I was struck today by the way the Internet has accelerated research.
At one time, it might have taken a month or two to track down the
articles on this problem and conclude I need to ask for advice. Now,
however, I realize the need within hours.

Recall the question that started us debating a few days ago was a
logistic regression in which OP noticed the mis-match between the
predicted probability of success and the observed fraction.  We were
debating that, and it had completely slipped my mind that there is a
separate literature on exactly that kind of problem. Yesterday,
somebody else asked me to estimate a logit model in which there were
more than 40000 cases but only a few hundred "successes". That's what
reminded me of the "rare events" problem and logistic regression
parameter estimate bias.

And I think that's the issue that we need to clear up with glmer. What
do you think?

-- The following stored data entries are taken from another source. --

Definition ResponseWithArgSuccess : test :=
  let! responseDeserialized := ResponseCodec.deserialize
    ([0x00; 0x00; 0x00; 0x02;
      0x00; 0x00; 0x00; 0x00; 0x00; 0x00; 0x00; 0x01;
      0x01;
      0x00; 0x00; 0x00; 0x05] ++ hello) in
  match responseDeserialized with
  | None => Ret false
  | Some r =>
      all_of [eq (Response.requestNumber r) 2; eq (LamportClock.counter (Response.timestamp r)) 1;
              assert_true (Response.isSuccessful r); eq (SimpleString.size (Response.responseValue r)) 5;
              assertPointerValues hello (SimpleString.data (Response.responseValue r))
                (Z.to_nat (SimpleString.size (Response.responseValue r)))]
  end.

Definition ResponseWithoutArgsError : test :=
  let! responseDeserialized := ResponseCodec.deserialize
    [0x00; 0x00; 0x00; 0x02;
     0x00; 0x00; 0x00; 0x00; 0x00; 0x00; 0x00; 0x01;
     0x02;
     0x00; 0x00; 0x00; 0x00] in
  match responseDeserialized with
  | None => Ret false
  | Some r =>
      all_of [eq (Response.requestNumber r) 2; eq (LamportClock.counter (Response.timestamp r)) 1;
              assert_true (negb (Response.isSuccessful r)); eq (Response.errorCode r) 1;
              eq (SimpleString.size (Response.responseValue r)) 0]
  end.

End ResponseTest.

(** The tests of responses predate the node of the timestamp: none of them holds, and an error
    without a value is read past the end of the packet. *)
Lemma response_tests :
  ResponseTest.ShouldSerializeSuccessWithData = Ret false ∧ ResponseTest.ShouldSerializeSuccessNoData = Ret false ∧
  ResponseTest.ShouldSerializeErrorNoData = Ret false ∧ ResponseTest.ResponseWithArgSuccess = Ret false ∧
  ResponseTest.ResponseWithoutArgsError = Undef.
Proof. by vm_compute. Qed.

(** ** [OperationLogSerializerTest] and [OperationLogDeserializerTest] *)

Module OperationLogTest.

Definition ShouldSerializeWithArgs : test :=
  let! serialized := OperationLogCodec.serialize [] (OperationBody.mk None 0x02 1 0x01 false false) in
  assertFirstItemsVectorsEqual
    [0x04;
     0x00; 0x00; 0x00; 0x00; 0x00; 0x00; 0x00; 0x02;
     0x00; 0x00; 0x00; 0x00] serialized.

Definition ShouldSerializeNoArgs : test :=
  let args := [char "A"; char "B"] in
  let! serialized := OperationLogCodec.serialize [] (OperationBody.mk (Some args) 0x02 1 0x01 false false) in
  assertFirstItemsVectorsEqual
    [0x04;
     0x00; 0x00; 0x00; 0x00; 0x00; 0x00; 0x00; 0x02;
     0x00; 0x00; 0x00; 0x01; 0x41;
     0x00; 0x00; 0x00; 0x01; 0x42;
     0x00; 0x00; 0x00; 0x00] serialized.

Definition first_bytes_are (o : OperationBody.t) (timestamp : Z) : test :=
  let arg_byte i := let! a := OperationBody.getArg o i in first_byte a in
  all_of [eq (OperationBody.timestamp o) timestamp; eq (OperationBody.operatorNumber o) 1;
          returns_eq (RequestTest.number_of_args o) 2%nat; returns_eq (arg_byte 0%nat) 0x41; returns_eq (arg_byte 1%nat) 0x42].

Definition ShouldDeserialize : test :=
  let toDesrialize :=
    [0x04;
     0x00; 0x00; 0x00; 0x00; 0x00; 0x00; 0x00; 0xFF;
     0x00; 0x00; 0x00; 0x01; 0x41;
     0x00; 0x00; 0x00; 0x01; 0x42;
     0x00; 0x00; 0x00; 0x00;

     0x04;
     0x00; 0x00; 0x00; 0x00; 0x00; 0x00; 0x01; 0x00;
     0x00; 0x00; 0x00; 0x01; 0x41;
     0x00; 0x00; 0x00; 0x01; 0x42;
     0x00; 0x00; 0x00; 0x00] in
  let! deserialized := OperationLogCodec.deserializeAll toDesrialize in
  all_of [eq (length deserialized) 2%nat;
          (let! firstOperation := at_throw deserialized 0 in first_bytes_are firstOperation 255);
          (let! secondOperation := at_throw deserialized 1 in first_bytes_are secondOperation 256)].

End OperationLogTest.

Lemma operation_log_tests :
  OperationLogTest.ShouldSerializeWithArgs = Ret true ∧ OperationLogTest.ShouldSerializeNoArgs = Ret true ∧
  OperationLogTest.ShouldDeserialize = Ret true.
Proof. by vm_compute. Qed.

(** ** Compaction *)

Module CompactionTest.

(** [CompactionTestUtils::set] and [CompactionTestUtils::del]; [terminator] is what follows the
    character in its buffer, nothing in the tests. *)
Section compaction.
Context (terminator : bytes).

Definition key_of (c : ascii) : SimpleString.t := SimpleString.mk (code c :: terminator) 1.
Definition set (key value : ascii) : OperationBody.t := OperationBody.mk (Some [key_of key; key_of value]) 0 0 1 false false.
Definition del (key : ascii) : OperationBody.t := OperationBody.mk (Some [key_of key]) 0 0 2 false false.

(** An operation with this number, key and value. *)
Definition matches (number : Z) (key : ascii) (value : option ascii) (op : OperationBody.t) : outcome bool :=
  let arg_is i c := let! a := OperationBody.getArg op i in let! b := first_byte a in Ret (b =? code c) in
  let! k := arg_is 0%nat key in
  if negb (k && (OperationBody.operatorNumber op =? number)) then Ret false
  else match value with Some c => arg_is 1%nat c | None => Ret true end.

Definition SingleThreaded_ShouldCompact : test :=
  let! (compacted, _) := SingleThreadedLogCompacter.compact
    [set "A" "1"; set "B" "2"; del "A"; set "B" "3"; del "C"; set "A" "0"] [] [] in
  all_of [eq (length compacted) 3%nat;
          assertAnyMatch compacted (matches 2 "C" None);
          assertAnyMatch compacted (matches 1 "B" (Some "3"));
          assertAnyMatch compacted (matches 1 "A" (Some "0"))].

(** The test is on a machine with eight hardware threads. *)
Definition MultiThreaded_ShouldCompact : test :=
  let uncompacted :=
    [set "A" "1"; set "B" "2"; set "A" "3"; del "C"; set "D" "1"; set "A" "4"; set "E" "1"; del "F"; set "C" "2";
     set "A" "3"; set "E" "4"; set "B" "1"; del "B"; set "A" "6"; set "B" "9"; del "A"; set "A" "3"; del "A";
     set "A" "2"; set "B" "4"; del "A"; set "A" "1"; del "A"; del "H"; set "H" "1"] in
  let! compacted := MultiThreadedLogCompactor.compact 8 uncompacted in
  all_of [eq (length compacted) 7%nat;
          assertAnyMatch compacted (matches 1 "H" (Some "1"));
          assertAnyMatch compacted (matches 2 "A" None);
          assertAnyMatch compacted (matches 1 "H" (Some "1"));
          assertAnyMatch compacted (matches 1 "E" (Some "4"));
          assertAnyMatch compacted (matches 1 "C" (Some "2"));
          assertAnyMatch compacted (matches 2 "F" None);
          assertAnyMatch compacted (matches 1 "D" (Some "1"))].

End compaction.
End CompactionTest.

(** A character's buffer has no terminator, and the keys are compared with [strcmp]: the tests
    run past the end of the keys.  With a zero byte after each character they hold. *)
Lemma compaction_tests :
  CompactionTest.SingleThreaded_ShouldCompact [] = Undef ∧ CompactionTest.MultiThreaded_ShouldCompact [] = Undef ∧
  CompactionTest.SingleThreaded_ShouldCompact [0] = Ret true ∧ CompactionTest.MultiThreaded_ShouldCompact [0] = Ret true.
Proof. by vm_compute. Qed.

(** ** [PartitionsTest] *)

Module PartitionsTest.

(** The digests of the two keys of the tests. *)
Definition MD5 (input : bytes) : bytes :=
  if decide (input = bytes_of_string "hola")
  then [77; 24; 99; 33; 193; 167; 240; 243; 84; 178; 151; 232; 145; 74; 178; 64]
  else if decide (input = bytes_of_string "test")
  then [9; 143; 107; 205; 70; 33; 211; 115; 202; 222; 78; 131; 38; 39; 180; 246]
  else replicate 16 0.

Definition HASH_HOLA : Z := 5555299136995586291.
Definition RING_POSITION_KEY_HOLA : Z := 51.

Definition setup : outcome Partitions.t :=
  let configuration := Configuration.mk {[ConfigurationKeys.NODE_ID := "1"%string]} (λ _, None) in
  Partitions.make [mk_entry 1 2; mk_entry 4 29; mk_entry 2 35; mk_entry 3 62] 2 64 configuration.

Definition ids (c : outcome (list RingEntry)) : outcome (list Z) := let! l := c in Ret (nodeId <$> l).

Definition add : test :=
  let! partitions := setup in
  let! (partitions, _) := Partitions.add (mk_entry 5 3) partitions in
  all_of [returns_eq (Partitions.getDistanceClockwise partitions 5) 1;
          returns_eq (Partitions.getDistanceClockwise partitions 4) 2;
          returns_eq (Partitions.getDistanceClockwise partitions 3) 4;
          returns_eq (Partitions.isNeighbor partitions 5) true;
          returns_eq (Partitions.isNeighbor partitions 4) false;
          returns_eq (Partitions.isNeighbor partitions 3) true;
          returns_eq (ids (Partitions.getNeighborsClockwise partitions 3)) [5; 4; 2]].

Definition deleteByNodeId : test :=
  let! partitions := setup in
  let! (partitions, _) := Partitions.deleteByNodeId 2 partitions in
  all_of [returns_eq (Partitions.getDistanceClockwise partitions 4) 1;
          returns_eq (Partitions.getDistanceClockwise partitions 3) 2;
          returns_eq (Partitions.isNeighbor partitions 3) true;
          returns_eq (Partitions.isNeighbor partitions 4) true;
          returns_eq (ids (Partitions.getNeighborsClockwise partitions 3)) [4; 3]].

Definition isNeighbor : test :=
  let! partitions := setup in
  all_of [returns_eq (Partitions.isNeighbor partitions 4) true;
          returns_eq (Partitions.isNeighbor partitions 2) false;
          returns_eq (Partitions.isNeighbor partitions 3) true].

Definition getDistanceClockwise : test :=
  let! partitions := setup in
  all_of [returns_eq (Partitions.getDistanceClockwise partitions 4) 1;
          returns_eq (Partitions.getDistanceClockwise partitions 2) 2;
          returns_eq (Partitions.getDistanceClockwise partitions 3) 3].

Definition getDistanceCounterClockwise : test :=
  let! partitions := setup in
  all_of [returns_eq (Partitions.getDistanceCounterClockwise partitions 4) 3;
          returns_eq (Partitions.getDistanceCounterClockwise partitions 2) 2;
          returns_eq (Partitions.getDistanceCounterClockwise partitions 3) 1].

Definition getDistance : test :=
  let! partitions := setup in
  all_of [returns_eq (Partitions.getDistance partitions 4) 1;
          returns_eq (Partitions.getDistance partitions 2) 2;
          returns_eq (Partitions.getDistance partitions 3) (-1)].

Definition canHoldKey : test :=
  let! partitions := setup in returns_eq (Partitions.canHoldKey MD5 partitions (text "hola")) false.

Definition getDistanceOfKey : test :=
  let! partitions := setup in returns_eq (Partitions.getDistanceOfKey MD5 partitions (text "hola")) 2.

Definition getNeighborCounterClockwiseByNodeId : test :=
  let! partitions := setup in
  let! neighbor := Partitions.getNeighborCounterClockwiseByNodeId partitions 2 in
  eq (nodeId <$> neighbor) (Some 4).

Definition getNeighborsClockwiseByNodeId : test :=
  let! partitions := setup in returns_eq (ids (Partitions.getNeighborsClockwiseByNodeId partitions 2)) [3].

Definition getNeighborsClockwise : test :=
  let! partitions := setup in returns_eq (ids (Partitions.getNeighborsClockwise partitions (-1))) [4].

Definition isClockwiseNeighbor : test :=
  let! partitions := setup in
  all_of [returns_eq (Partitions.isClockwiseNeighbor partitions 4) true;
          returns_eq (Partitions.isClockwiseNeighbor partitions 2) false;
          returns_eq (Partitions.isClockwiseNeighbor partitions 3) false].

Definition getRingPositionByKey : test :=
  let! partitions := setup in
  returns_eq (Partitions.getRingPositionByKey MD5 partitions (text "test")) RING_POSITION_KEY_HOLA.

(** The tests of the file, in its order. *)
Definition all : list test :=
  [add; deleteByNodeId; isNeighbor; getDistanceClockwise; getDistanceCounterClockwise; getDistance; canHoldKey;
   getDistanceOfKey; getNeighborCounterClockwiseByNodeId; getNeighborsClockwiseByNodeId; getNeighborsClockwise;
   isClockwiseNeighbor; getRingPositionByKey].

End PartitionsTest.

Lemma partitions_tests : Forall (λ t, t = Ret true) PartitionsTest.all.
Proof. by repeat constructor; vm_compute. Qed.

Lemma hash_of_hola :
  HashCalculator.calculateMD5 PartitionsTest.MD5 (bytes_of_string "hola") = PartitionsTest.HASH_HOLA.
Proof. by vm_compute. Qed.

(** ** [OperatorRegistryTest] *)

Module OperatorRegistryTest.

Since multilevel model can be seen as a penalized ML
estimation (ala Pinheiro and Bates, or as explained in Simon Wood,
Generalized Additive Models), are we able to get a bias-corrected
variant?

Furthermore, could lme4's predict method be made to produce "good"
confidence intervals.  And that leads down a separate path to a huge
hassle about competing ways to estimate CI's in glm and the possible
need to appy extra corrections in some special cases. I'll write down
that problem to ask you about it later if you help me understand this
one.

Here's my brief novel on what I've been Googling about for the past 10
hours or so. If it helps you, let me know. If you think I'm wrong,
especially urgently let me know.

To the political science audience, that's a "rare events" logistic
regression problem, our most heavily cited methods paper on that is:

King, G., & Zeng, L. (2001). Logistic Regression in Rare Events Data.
Political Analysis, 9(2), 137?163.
http://pan.oxfordjournals.org/content/9/2/137.abstract

Logistic parameter estimates (mainly the intercept) are wrong and
estimated probabilities are wrong. King & Zeng provided Stata code for
a function "relogit" and later adapted same for R (package: Zelig).
Zelig tries to re-organize the whole regression experience for the R
user, and I didn't want that, so I started looking into the various
corrections to see if I couldn't write an adapter to take a glm or a
glmer output and "bias correct" it. It appears, superficially at
least, that I only need to adjust the intercept estimate by a
weighting factor, which would be super easy to do.

Quite by chance, I found this blog post by Paul Allison, and its
really interesting!

Logistic Regression for Rare Events (2012-02-13)
http://www.statisticalhorizons.com/logistic-regression-for-rare-events

And, wow, is it subtle. Read that over a few times, see if you agree
with me. In a kind way, he says the "rare events" business is a red
herring, and instead we need bias-corrected logistic regression
estimates. Use David Firth's method. The part about the  "prior
correction of the intercept" discussed in King and Zeng, is not the
best approach. Instead, we should see this as a symptom of the more
general problem that ML estimates are biased and the bias is greatest
when there are not too many "successes".  Allison suggests an
estimator proposed by David Firth, which used penalized ML.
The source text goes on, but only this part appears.